This is our Guide to Your Guitar Signal Chain and Tone Explained. One of the biggest effects on your guitar tone is the impedance placed in the guitar signal chain by using numerous guitar pedals and long guitar cable runs to amplifiers etc. The various components include different input and output impedance and this can lead to a big drop off of high end frequencies. You will hear guitar players mention “tone sucking” and this is what they are referring to. The only way to avoid loss of your guitar tone is to use a guitar buffer pedal or effects which have a built in buffered bypass. Read our guide to choosing a guitar buffer pedal as it explains this critical guitar pedal in detail and how to place it in your signal chain.
Shown below are a number of posts we have written about the guitar signal chain and how it effects your guitar tone. Hopefully these will help you choose the right gear for the sound and tone you are looking for, and bring you guitar playing to the forefront on stage. These help guides give an insight into how the technology works and how small changes can improve, or destroy, your tone by following your signal path from the pick-ups to the speaker.
Your Guitar Signal Chain Explained
When you strum the strings of an electric guitar it creates an electric current in the pick-ups. This electrical current generated by the pick-ups is very small and includes an number of frequencies and other tonal characteristics. The generation of this electrical current is the start of your signal chain. In order to hear this tiny electrical signal it must be amplified to make it loud enough for you to hear. From the pick-ups to the speakers there are many factors which will shape and modify the electrical current that was generated before it appears as a much greater, amplified, sound at the speakers and enters your ears.

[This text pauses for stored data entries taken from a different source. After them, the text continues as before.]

(** The records are as before; at most one refused admission was counted. *)
Definition unchanged h c d (s' : state) : Prop :=
  exists h' c' d', busy s' h' c' d' /\ d <= d' <= d + 1 /\ forall kb, mview cfg h' c' kb = mview cfg h c kb.

Lemma move_up_same env s h c d k v :
  busy s h c d -> valid_key k -> h !! fold_u64 k = None -> c !! fold_u64 k = Some v ->
  safe (move_up hcfg true env s k v) (fun r => same_locks s r.1 /\ unchanged h c d r.1).
Proof.
  intros [T M C R] Hk Hn Hc. destruct (mi_cold _ _ _ M _ _ Hc) as (_ & Hb & Hl).
  eapply safe_mono; [by apply (move_up_ok true env s h c d k v T Hn)|].
  intros [s1 res] [[L1 R1] T1]. cbn [fst snd] in L1, R1, T1. split; [done|]. destruct res.
  - eexists _, _, d. split; [|split; [lia|]].
    + split; [exact T1|by apply fresh_minv|by apply fresh_clean|cbn; congruence].
    + intros kb. rewrite fresh_view by done. case_decide as E; [|done]. subst kb. unfold mview. by rewrite Hn.
  - exists h, c, (d + 1). split; [|split; [lia|done]]. split; try done; [apply T1|cbn; congruence].
Qed.

Lemma hash_lookup_internal_ok env s h c d k :
  busy s h c d -> all_free (hash_locks s) -> valid_key k ->
  let p := word_pos (make_guard (hash_locks s) k) in
  safe (hash_lookup_internal hcfg env s (mkGuard p (words (hash_locks s) p) READ_LOCKED) k) (fun r =>
    r.2 = mview cfg h c (fold_u64 k) /\ validate (hash_locks r.1.1) r.1.2 = true /\
    all_free (fst (destroy (hash_locks r.1.1) r.1.2)) /\ unchanged h c d r.1.1).
Proof.
  intros B F Hk p. unfold hash_lookup_internal. apply safe_bind.
  eapply safe_mono; [by apply (hash_hot_lookup_ok (tally s (add_lookup false)) h c d k), busy_tally|].
  intros [r t] (h1 & B1 & [K1 K2 K3] & Hr). cbn in B1, Hr.
  assert (forall s', hash_locks s' = hash_locks s -> busy s' h1 c d ->
    validate (hash_locks s') (mkGuard p (words (hash_locks s) p) READ_LOCKED) = true /\
    all_free (fst (destroy (hash_locks s') (mkGuard p (words (hash_locks s) p) READ_LOCKED))) /\ unchanged h c d s') as Hread.
  { intros s' L B'. rewrite L. split; [apply Z.eqb_refl|]. split; [done|]. exists h1, c, d. split; [done|].
    split; [lia|done]. }
  destruct (h !! fold_u64 k) as [w|] eqn:Hh.
  - subst r. unfold mview. rewrite Hh. destruct (hot_value cfg w) as [v|] eqn:Ev.
    + cbn [safe fst snd]. split; [done|]. apply Hread; [done|]. by apply (busy_tally _ h1 c d (add_lookup true)) in B1.
    + exfalso. destruct (bz_clean _ _ _ _ B _ _ Hh) as [tp Hd]. unfold hot_value in Ev. by rewrite Hd in Ev.
  - destruct Hr as [-> Hh1]. apply safe_bind. eapply safe_mono; [by apply (cold_lookup_ok _ h1 c d k)|].
    intros [r t2] [E B2]. cbn in E, B2. unfold mview. rewrite Hh. subst r. destruct (c !! fold_u64 k) as [v|] eqn:Hc.
    + destruct (should_migrate cfg (migrate_rand env)); [|cbn [safe fst snd]; split; [done|]; by apply Hread].
      cbn [hash_locks put_cold put_hot tally]. unfold p. rewrite (free_upgrade _ k F). cbn [negb]. apply safe_bind.
      eapply safe_mono; [by apply (move_up_same env _ h1 c d k v (busy_locks _ _ _ _ _ B2))|].
      intros [s3 res] [[L3 _] (h' & c' & d' & B3 & D3 & V3)]. cbn in L3, B3. cbn. rewrite L3.
      destruct (release_lock (hash_locks s) (word_pos (make_guard (hash_locks s) k)) F) as [F3 W3].
      split; [done|]. split; [done|]. split; [done|]. exists h', c', d'. split; [done|]. split; [done|].
      intros kb. by rewrite V3.
    + cbn [safe fst snd]. split; [done|]. by apply Hread.
Qed.

Lemma hash_lookup_ok fuel env s h c d k :
  quiet hcfg s h c d -> evictable hcfg fuel env s h -> valid_key k -> (1 <= fuel)%nat ->
  safe (hash_lookup hcfg fuel env s k) (fun r => r.2 = mview cfg h c (fold_u64 k) /\
    exists h' c' d', quiet hcfg r.1 h' c' d' /\ d <= d' <= d + 1 /\ forall kb, mview cfg h' c' kb = mview cfg h c kb).
Proof.
  intros Q E Hk Hf. unfold hash_lookup. apply safe_bind. eapply safe_mono; [by apply try_evict_ok|].
  intros s1 (n & h1 & c1 & Q1 & K1 & _). destruct fuel as [|fuel]; [lia|]. cbn [hash_lookup_loop].
  pose proof (qt_free _ _ _ _ _ Q1) as F1. rewrite (free_read_lock _ k F1). cbn [negb]. apply safe_bind.
  eapply safe_mono; [by apply (hash_lookup_internal_ok env s1 h1 c1 d k (quiet_busy _ _ _ _ Q1))|].
  intros [[s2 g] res] (E2 & V2 & F2 & h' & c' & d' & B2 & D2 & V). cbn in E2, V2, F2, B2. rewrite V2. cbn.
  split; [by rewrite E2, (kp_view _ _ _ _ _ K1)|]. exists h', c', d'. split; [by apply busy_quiet|]. split; [done|].
  intros kb. by rewrite V, (kp_view _ _ _ _ _ K1).
Qed.

(** * Writes *)

(** The record of [k] has the value [v], the others are as before. *)
Definition written (k : Z) (v : list Z) h c h' c' : Prop :=
  forall kb, mview cfg h' c' kb = if decide (kb = fold_u64 k) then Some v else mview cfg h c kb.
Definition sets (k : Z) (v : list Z) h c d (s' : state) : Prop :=
  exists h' c', busy s' h' c' d /\ written k v h c h' c'.

(** An operation: evict, then [body] under the write lock of [k]. *)
Lemma write_ok fuel env s h c d k body (Q : state -> Prop) :
  quiet hcfg s h c d -> evictable hcfg fuel env s h -> (1 <= fuel)%nat ->
  (forall s1 h1 c1, busy s1 h1 c1 d -> kept hcfg h c h1 c1 ->
    safe (body s1) (fun s' => hash_locks s' = hash_locks s1 /\ Q s')) ->
  safe (s ← try_evict hcfg fuel env s; under_lock fuel s k body) (fun s' =>
    exists s1 l, Q s1 /\ all_free l /\ s' = put_locks s1 l).
Proof.
  intros HQ E Hf Hb. apply safe_bind. eapply safe_mono; [by apply try_evict_ok|].
  intros s1 (n & h1 & c1 & Q1 & K1 & _). apply under_lock_ok; [apply Q1|done|]. intros l.
  eapply safe_mono; [apply (Hb (put_locks s1 l) h1 c1); [by apply busy_locks, quiet_busy|done]|]. done.
Qed.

Read these guides explaining how the equipment you choose will modify your signal chain and shape your overall tone.
Guide to Your Guitar Signal Chain and Tone Explained
More Musical Instrument Gear Guides
On our web site we have a number of musical instrument gear help guides and these have been separated into different subjects to help you find the subject you are looking for. Subjects covered include Guitar Amplifier Technology Explained where we discuss the different types of guitar amplifier on the market and how the different technology shapes the signal from the guitar and decides what you will hear at the speaker. There is also in-depth guides to valve guitar amplifier technology and valve guitar amplifier circuits plus how guitar amplifier valves work. Guitar Effect Pedals Explained where we go into the many types of effects that are available, the manufacturers that design and create these effects and how using different effect shapes your signal chain and affects your overall tone.
Read our guides to get insight into what each type of pedal does, what to expect when add it to your signal chain, which brands to consider buying and the models to have on your pedal board. We also cover how the guitar effects are linked together, the best order to link the pedals, the use of a effect pedal power supply, creating your first guitar effect pedal board and the difference between buying low cost cheap pedals and buying boutique guitar effect pedals. In our guides we explore and write about Your Guitar Signal Chain Explained, find out what happens when you strum the strings of an electric guitar as it creates an electric current in the pick-ups. This electrical current is very small and includes an number of frequencies and other tonal characteristics. This is the start of your signal chain. In order to hear this signal it must be amplified.
From the pick-ups to the speakers there are many factors which will shape and modify the electrical current that was generated before it appears as a much greater, amplified, sound at the speakers and enters your ears. We have created posts reviewing a number of Famous Guitar Pedal Boards. By reviewing how the famous players have set up their pedal boards, the choice of effect pedals they have decided to use and the brands they work with it is possible to see where their tone comes from. This will then allow you to make your own choices on which guitar effect pedals to buy and to start to design your own pedal board and create your own unique tone and sound.